A quick summary. Here are the pitfalls of TELLING

  • Narrating the physical movements without being in character’s head.
  • Use of too many ‘ly’ words in action or in dialog (i.e. She said impatiently, walked slowly, yelled angrily.)
  • Use of stock descriptions, purple prose or lengthy descriptions of places (and people) especially those that have no bearing on the plot.
  • Too many adjectives and cliches.
  • Omniscient POV (distancing, describing from an all-seeing POV) A man getting hit on the head and pushed out a window would not notice “glittering shards of glass” as he falls six stories to the ground.)

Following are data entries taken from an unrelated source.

(* ===== verification/UdpReplies.v ===== *)
(** How a request of a UDP client is answered: the CONFIRM, the REPLY and what they do to the
    state machine, with the two cases in which the pairing of replies with requests, which the
    client makes through [m_msg_to_server_id - 1], goes wrong. *)
From S2P Require Import Prelude PyRuntime UDPMessages Args Kernel Regex Client ClientSpec UdpClient.
From S2P Require Import UdpSpec.

(** * The datagrams *)

Lemma confirm_layout ref bs : confirm ref = Ok bs -> bs = 0 :: ref.
Proof. by intros [= <-]. Qed.

Definition answer (result : bool) : Z := if result then 1 else 0.

(** The text of a REPLY the client can show. *)
Definition shown_reply (text : chars) : Prop :=
  text_chars text /\ isValidMsgContentLength (strlen text) = true /\ strlen text <= 60000.

Lemma reply_layout rid result ref text bs :
  text_chars text -> reply rid (answer result) ref text = Ok bs ->
  0 <= rid < 65536
  /\ bs = 1 :: rid / 256 :: rid mod 256 :: answer result :: ref ++ text ++ [NUL].
Proof.
  intros Ht Hb. change (build (MReply rid (answer result) ref text) = Ok bs) in Hb.
  pose proof (build_inv _ _ Hb) as (Hid & _). cbn in Hid. split; [done|].
  assert (Forall plain [text]) as Hp.
  { repeat (apply Forall_cons_2 || apply Forall_nil_2); by apply text_ascii. }
  rewrite (build_layout (MReply rid (answer result) ref text) _ Hid
    ltac:(cbn; destruct result; cbn; lia) (encode_all_plain _ Hp)) in Hb.
  injection Hb as <-. cbn. by rewrite app_nil_r.
Qed.

Lemma c_str_text text : no_nul text -> c_str (text ++ [NUL]) = text.
Proof.
  induction 1 as [|x text Hx _ IH]; [done|]. cbn. by rewrite IH, (proj2 (Z.eqb_neq x NUL) Hx).
Qed.

Lemma udp_reply_regex text :
  text_chars text ->
  regex_match false getPrintableCharsSpaceLfAndTerminatorRegex (text ++ [NUL]) = Some [text].
Proof.
  intros []. apply regex_match_iff.
  - cbn. repeat split; auto using nul_not_text.
  - apply m_plus; [done|done|]. apply m_char; [done|]. constructor.
Qed.

(** The bytes of a REPLY to the message [r1 r2]. *)
Definition reply_bytes (rid : Z) (result : bool) (r1 r2 : Z) (text : chars) : chars :=
  1 :: rid / 256 :: rid mod 256 :: answer result :: r1 :: r2 :: text ++ [NUL].

Lemma reply_valid rid result r1 r2 text :
  shown_reply text -> isValidReplyMsg (reply_bytes rid result r1 r2 text) = true.
Proof.
  intros (Ht & _ & Hl). pose proof (nonempty_strlen text (proj1 Ht)).
  assert (strlen (reply_bytes rid result r1 r2 text) = strlen text + 7) as Hs.
  { unfold strlen, reply_bytes. cbn [length]. rewrite length_app. cbn. lia. }
  unfold isValidReplyMsg, isValidReplyMsgLength. rewrite Hs.
  change (is_type M_REPLY _) with true.
  change (char_at s_BYTES_IN_MSG_HEADER _) with (answer result).
  change (drop reply_content_pos _) with (text ++ [NUL]).
  rewrite udp_reply_regex by done.
  unfold s_MIN_VARIABLE_DATA_LENGTH, terminator_size, s_MSG_CONTENT_MAX_LENGTH, header_size.
  change (Z.of_nat s_BYTES_IN_MSG_HEADER) with 3. change (Z.of_nat s_BYTES_IN_REPLY_RESULT) with 1.
  change (Z.of_nat s_BYTES_IN_MSG_ID) with 2. change (Z.of_nat s_BYTES_IN_PROTOCOL_MSG_TYPE) with 1.
  solve_tests. by destruct result.
Qed.

Lemma reply_event rid result r1 r2 text from c :
  shown_reply text -> m_current_state c = S_AUTH \/ m_current_state c = S_JOIN ->
  udp_processSocketEvent (Some (from, reply_bytes rid result r1 r2 text)) c
  = (_ ← udp_processServerReplyMsg (reply_bytes rid result r1 r2 text) from; mret 2) c.
Proof.
  intros Ht Hst. rewrite socket_event_short.
  - unfold udp_processMessageFromServer. set (bs := reply_bytes _ _ _ _ _).
    change (is_type M_BYE bs) with false. change (is_type M_ERR bs) with false. cbv iota.
    rewrite bind_get. by destruct Hst as [-> | ->].
  - destruct Ht as (_ & _ & Hl). unfold strlen, reply_bytes in *. cbn [length].
    rewrite length_app. cbn [length]. change udp_MAX_MSG_SIZE with 60007. lia.
Qed.

(** A REPLY that does not answer what is awaited only sets the server's address. *)
Lemma reply_ignored rid result r1 r2 text from c :
  shown_reply text -> m_current_state c = S_AUTH ->
  (m_msg_to_server_id (ext c) - 1 =? r1 * 256 + r2) = false ->
  udp_processSocketEvent (Some (from, reply_bytes rid result r1 r2 text)) c
  = (set_m_args (set_server_addr from (m_args c)) c, Ok 2).
Proof.
  intros Ht Hst Hid. rewrite reply_event by auto. unfold udp_processServerReplyMsg.
  rewrite bind_assoc, bind_get, reply_valid, Hst by done.
  change (getRefMsgId _) with (r1 * 256 + r2). rewrite Hid, andb_false_r. done.
Qed.

(** The client after the REPLY it waited for. *)
Record answered (opens : bool) (rid : Z) (result : bool) (text : chars) (to : sockaddr_in)
    (c c' : udp_client) : Prop := {
  ans_state : m_current_state c' = if opens then S_OPEN else m_current_state c;
  ans_waits : m_is_waiting_for_reply c' = false;
  ans_timer : timer (kernel c') = None /\ stdin_events (kernel c') = true;
  ans_console : console (kernel c') = console (kernel c)
    ++ (if bool_decide (rid ∈ m_confirmed_server_messages (ext c)) then []
        else lit "Action " ++ lit (if result then "Success" else "Failure") ++ lit ": " ++ text
             ++ [LF]);
  ans_sent : sent (kernel c') = sent (kernel c) ++ [(to, [0; rid / 256; rid mod 256])];
  ans_ext : m_msg_to_server_id (ext c') = m_msg_to_server_id (ext c)
    /\ m_allowed_retransmissions (ext c') = m_allowed_retransmissions (ext c)
    /\ m_is_waiting_for_confirm (ext c') = m_is_waiting_for_confirm (ext c)
}.

Lemma reply_accepted rid result r1 r2 text from c :
  shown_reply text -> 0 <= rid < 65536 -> send_fails (kernel c) = false ->
  m_current_state c = S_AUTH \/ m_current_state c = S_JOIN ->
  m_is_waiting_for_reply c = true ->
  m_msg_to_server_id (ext c) - 1 = r1 * 256 + r2 ->
  exists c', udp_processSocketEvent (Some (from, reply_bytes rid result r1 r2 text)) c = (c', Ok 2)
    /\ answered ((m_current_state c =fsm S_JOIN) || result) rid result text
         (if m_current_state c =fsm S_AUTH then from else m_server_addr (m_args c)) c c'.
Proof.
  intros Ht Hr Hs Hst Hw Hid. rewrite reply_event by done. unfold udp_processServerReplyMsg.
  rewrite bind_assoc, bind_get, reply_valid by done.
  change (getRefMsgId _) with (r1 * 256 + r2).
  change (getMsgId (reply_bytes _ _ _ _ _)) with (rid / 256 * 256 + rid mod 256).
  replace (rid / 256 * 256 + rid mod 256) with rid by lia.
  change (char_at s_BYTES_IN_MSG_HEADER _) with (answer result).
  change (drop reply_content_pos _) with (text ++ [NUL]).
  rewrite c_str_text by (apply text_ascii, Ht).
  rewrite Hw, Hid, Z.eqb_refl. change (true && true)%bool with true.
  replace (negb (answer result =? 0)) with result by (by destruct result).
  unfold sendConfirmMsg, send_to_server, send_packet, when, outputIncomingReply, cout, stopTimer,
    enableStdinEvents, mbind, M_bind, modify.
  destruct Hst as [Hst|Hst]; rewrite Hst; fsm_tests; destruct result; cbn;
    destruct (bool_decide (rid ∈ m_confirmed_server_messages (ext c))) eqn:E; cbn; rewrite ?Hs; cbn;
    (eexists; split; [reflexivity|]); split; cbn; rewrite ?E, ?app_nil_r; done.
Qed.

(** * A request and its answer *)

(** The client has sent an AUTH or a JOIN and waits for its CONFIRM. *)
Record requests (t : Protocol_msg_type) (c : udp_client) : Prop := {
  req_state : t = M_AUTH /\ m_current_state c = S_AUTH \/ t = M_JOIN /\ m_current_state c = S_OPEN;
  req_type : char_at 0 (m_msg_to_server c) = msg_type_value t;
  req_id : 0 <= m_msg_to_server_id (ext c) < 65536;
  req_max : 0 <= m_udp_max_retrans_count (m_args c) < 256;
  req_sends : send_fails (kernel c) = false
}.

(** The client after the CONFIRM of a request: it waits five seconds for the REPLY. *)
Record confirmed_request (t : Protocol_msg_type) (c c' : udp_client) : Prop := {
  conf_state : m_current_state c' = if bool_decide (t = M_AUTH) then S_AUTH else S_JOIN;
  conf_waits : m_is_waiting_for_reply c' = true /\ m_is_waiting_for_confirm (ext c') = false;
  conf_timer : timer (kernel c') = Some (clock (kernel c) + 5000);
  conf_id : m_msg_to_server_id (ext c') = uint16 (m_msg_to_server_id (ext c) + 1);
  conf_left : m_allowed_retransmissions (ext c') = m_udp_max_retrans_count (m_args c);
  conf_args : m_args c' = m_args c;
  conf_seen : m_confirmed_server_messages (ext c') = m_confirmed_server_messages (ext c);
  conf_out : console (kernel c') = console (kernel c) /\ sent (kernel c') = sent (kernel c)
    /\ send_fails (kernel c') = false
}.

Lemma confirm_event id from c :
  0 <= id < 65536 ->
  udp_processSocketEvent (Some (from, 0 :: htons_bytes id)) c
  = (if id =? m_msg_to_server_id (ext c) then
       if char_at 0 (m_msg_to_server c) =? 255 then (c, Ok 0)
       else if char_at 0 (m_msg_to_server c) =? 254 then (c, Ok 1)
       else (_ ← confirmed (char_at 0 (m_msg_to_server c)); mret 2) c
     else (c, Ok 2)).
Proof.
  intros Hid. rewrite socket_event_short by done.
  unfold udp_processMessageFromServer, htons_bytes. set (bs := [_; _; _]).
  change (is_type M_BYE bs) with false. change (is_type M_ERR bs) with false. cbv iota.
  rewrite bind_get.
  assert (udp_processServerConfirmMsg bs c
    = (if id =? m_msg_to_server_id (ext c) then
         if char_at 0 (m_msg_to_server c) =? 255 then (c, Ok 0)
         else if char_at 0 (m_msg_to_server c) =? 254 then (c, Ok 1)
         else (_ ← confirmed (char_at 0 (m_msg_to_server c)); mret 2) c
       else (c, Ok 2))) as E.
  { unfold udp_processServerConfirmMsg. change (isValidConfirmMsg bs) with true. cbv iota.
    rewrite bind_get. change (getMsgId bs) with (id / 256 * 256 + id mod 256).
    replace (id / 256 * 256 + id mod 256) with id by lia. unfold msg_type_value.
    by repeat case_match. }
  by destruct (m_current_state c).
Qed.

Lemma request_confirmed t from c :
  requests t c ->
  exists c', udp_processSocketEvent (Some (from, 0 :: htons_bytes (m_msg_to_server_id (ext c)))) c
    = (c', Ok 2) /\ confirmed_request t c c'.
Proof.
  intros [Hst Hty Hid Hmax Hs]. rewrite confirm_event, Z.eqb_refl, Hty by done.
  unfold confirmed. rewrite bind_assoc, bind_get.
  destruct Hst as [[-> Hst]|[-> Hst]]; rewrite Hst; cbn; (eexists; split; [reflexivity|]); split; cbn;
    try done; unfold uint8; lia.
Qed.

(** C6. A request is carried through: when the CONFIRM of an AUTH or JOIN comes and then its REPLY,
    both as the harness builds them, the client first stops repeating and waits five seconds for
    the REPLY; the REPLY is shown once and confirmed, after an AUTH to the address it came from,
    which is the server's from then on; the client is in OPEN, or still in AUTH after a refused
    AUTH, takes input again, awaits nothing, and has the next id and all its retransmissions. *)
Theorem udp_request_answered t rid result text from b1 b2 c :
  requests t c -> m_msg_to_server_id (ext c) < 65535 -> shown_reply text ->
  confirm (htons_bytes (m_msg_to_server_id (ext c))) = Ok b1 ->
  reply rid (answer result) (htons_bytes (m_msg_to_server_id (ext c))) text = Ok b2 ->
  exists c1 c2, udp_processSocketEvent (Some (from, b1)) c = (c1, Ok 2)
    /\ confirmed_request t c c1
    /\ udp_processSocketEvent (Some (from, b2)) c1 = (c2, Ok 2)
    /\ answered (bool_decide (t = M_JOIN) || result) rid result text
         (if bool_decide (t = M_AUTH) then from else m_server_addr (m_args c)) c1 c2
    /\ m_msg_to_server_id (ext c2) = m_msg_to_server_id (ext c) + 1
    /\ m_allowed_retransmissions (ext c2) = m_udp_max_retrans_count (m_args c)
    /\ m_is_waiting_for_confirm (ext c2) = false.
Proof.
  intros Hreq Hlast Ht Hb1 Hb2. pose proof (req_id _ _ Hreq) as Hid.
  apply confirm_layout in Hb1 as ->.
  destruct (request_confirmed t from c Hreq) as (c1 & E1 & H1). destruct (H1) as [].
  apply reply_layout in Hb2 as [Hrid ->]; [|apply Ht]. unfold htons_bytes.
  set (id := m_msg_to_server_id (ext c)) in *.
  assert (m_msg_to_server_id (ext c1) = id + 1) as E3 by (rewrite conf_id0; unfold uint16; lia).
  destruct (reply_accepted rid result (id / 256) (id mod 256) text from c1) as (c2 & E2 & H2);
    [done|done|apply conf_out0|rewrite conf_state0; case_bool_decide; auto|apply conf_waits0|lia|].
  exists c1, c2. split; [exact E1|]. split; [done|]. split; [exact E2|].
  destruct (ans_ext _ _ _ _ _ _ _ H2) as (E4 & E5 & E6).
  split; [|rewrite E4, E5, E6; by destruct conf_waits0].
  rewrite conf_state0, conf_args0 in H2.
  destruct (req_state _ _ Hreq) as [[-> _]|[-> _]]; exact H2.
Qed.

Lemma sample_requests : requests M_AUTH sample_sent.
Proof. split; [by left|reflexivity|vm_compute; done|done|reflexivity]. Qed.

Lemma udp_request_answered_witness :
  exists c1 c2, udp_processSocketEvent (Some (MkAddr 1 2, [0; 0; 0])) sample_sent = (c1, Ok 2)
    /\ udp_processSocketEvent (Some (MkAddr 1 2, [1; 0; 9; 1; 0; 0; 111; 0])) c1 = (c2, Ok 2)
    /\ m_current_state c2 = S_OPEN
    /\ m_msg_to_server_id (ext c2) = 1.
Proof.
  destruct (udp_request_answered M_AUTH 9 true (lit "o") (MkAddr 1 2) [0; 0; 0]
    [1; 0; 9; 1; 0; 0; 111; 0] sample_sent sample_requests) as (c1 & c2 & E1 & _ & E2 & H & Hid & _);
    [vm_compute; done| |reflexivity|reflexivity|].
  - split; [by split; [|repeat constructor]|by vm_compute].
  - exists c1, c2. split; [exact E1|]. split; [exact E2|]. split; [apply (ans_state _ _ _ _ _ _ _ H)|].
    rewrite Hid. vm_compute. reflexivity.
Defined.

(** * Two flaws of the pairing *)


Definition sample_last : udp_client := on_ext (set_msg_to_server_id 65535) sample_sent.


(** C40. A REPLY to the previous request is taken for the answer to the next one: while the client
    still waits for the CONFIRM of an AUTH, a late REPLY to the AUTH before it stops the timer, so
    that the AUTH is not sent again, and opens the session if it is positive. *)
Theorem udp_late_reply_accepted rid result text from bs c :
  m_current_state c = S_AUTH -> m_is_waiting_for_confirm (ext c) = true ->
  m_is_waiting_for_reply c = true -> 1 <= m_msg_to_server_id (ext c) < 65536 ->
  send_fails (kernel c) = false -> shown_reply text ->
  reply rid (answer result) (htons_bytes (m_msg_to_server_id (ext c) - 1)) text = Ok bs ->
  exists c', udp_processSocketEvent (Some (from, bs)) c = (c', Ok 2)
    /\ m_is_waiting_for_confirm (ext c') = true /\ timer (kernel c') = None
    /\ stdin_events (kernel c') = true
    /\ m_current_state c' = (if result then S_OPEN else S_AUTH).
Proof.
  intros Hst Hc Hw Hid Hs Ht Hb. apply reply_layout in Hb as [Hrid ->]; [|apply Ht].
  set (id := m_msg_to_server_id (ext c)) in *. unfold htons_bytes.
  destruct (reply_accepted rid result ((id - 1) / 256) ((id - 1) mod 256) text from c)
    as (c' & E & []); [done..|by left|done|fold id; lia|].
  exists c'. split; [exact E|]. destruct ans_timer0, ans_ext0 as (_ & _ & ->).
  rewrite ans_state0, Hst. fsm_tests. by destruct result.
Qed.

(** The second AUTH, with id 1, after a refused first one. *)
Definition sample_second : udp_client :=
  on_ext (set_msg_to_server_id 1) sample_sent.

Lemma udp_late_reply_accepted_witness :
  exists c', udp_processSocketEvent (Some (MkAddr 1 2, [1; 0; 9; 1; 0; 0; 111; 0])) sample_second
      = (c', Ok 2)
    /\ m_is_waiting_for_confirm (ext c') = true /\ timer (kernel c') = None.
Proof.
  destruct (udp_late_reply_accepted 9 true (lit "o") (MkAddr 1 2) [1; 0; 9; 1; 0; 0; 111; 0]
    sample_second) as (c' & E & H1 & H2 & _); [reflexivity..|vm_compute; done|reflexivity| |reflexivity|].
  - split; [by split; [|repeat constructor]|by vm_compute].
  - exists c'. split; [exact E|]. by split.
Defined.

Here are some strengths of SHOWING.

  • Action that uses the senses, stays within the character’s consciousness and uses words and phrases that reinforce the mood of the scene.
  • Strong verbs. (walked vs jogged, ran vs raced, shut the door vs slammed the door.)
  • Original images and vivid descriptions that are filtered through the character’s senses in the present.
  • One compelling adjective vs. a string of mediocre ones.
  • Keep POV firmly in character’s head. (Establishes sympathy and connects emotionally.)

Think of this way. I just got back from Italy. Do you want to listen to me describe it? Or would you rather go see it, smell it, taste it for yourself? Yeah, I thought so. Make your reader feel like they are there.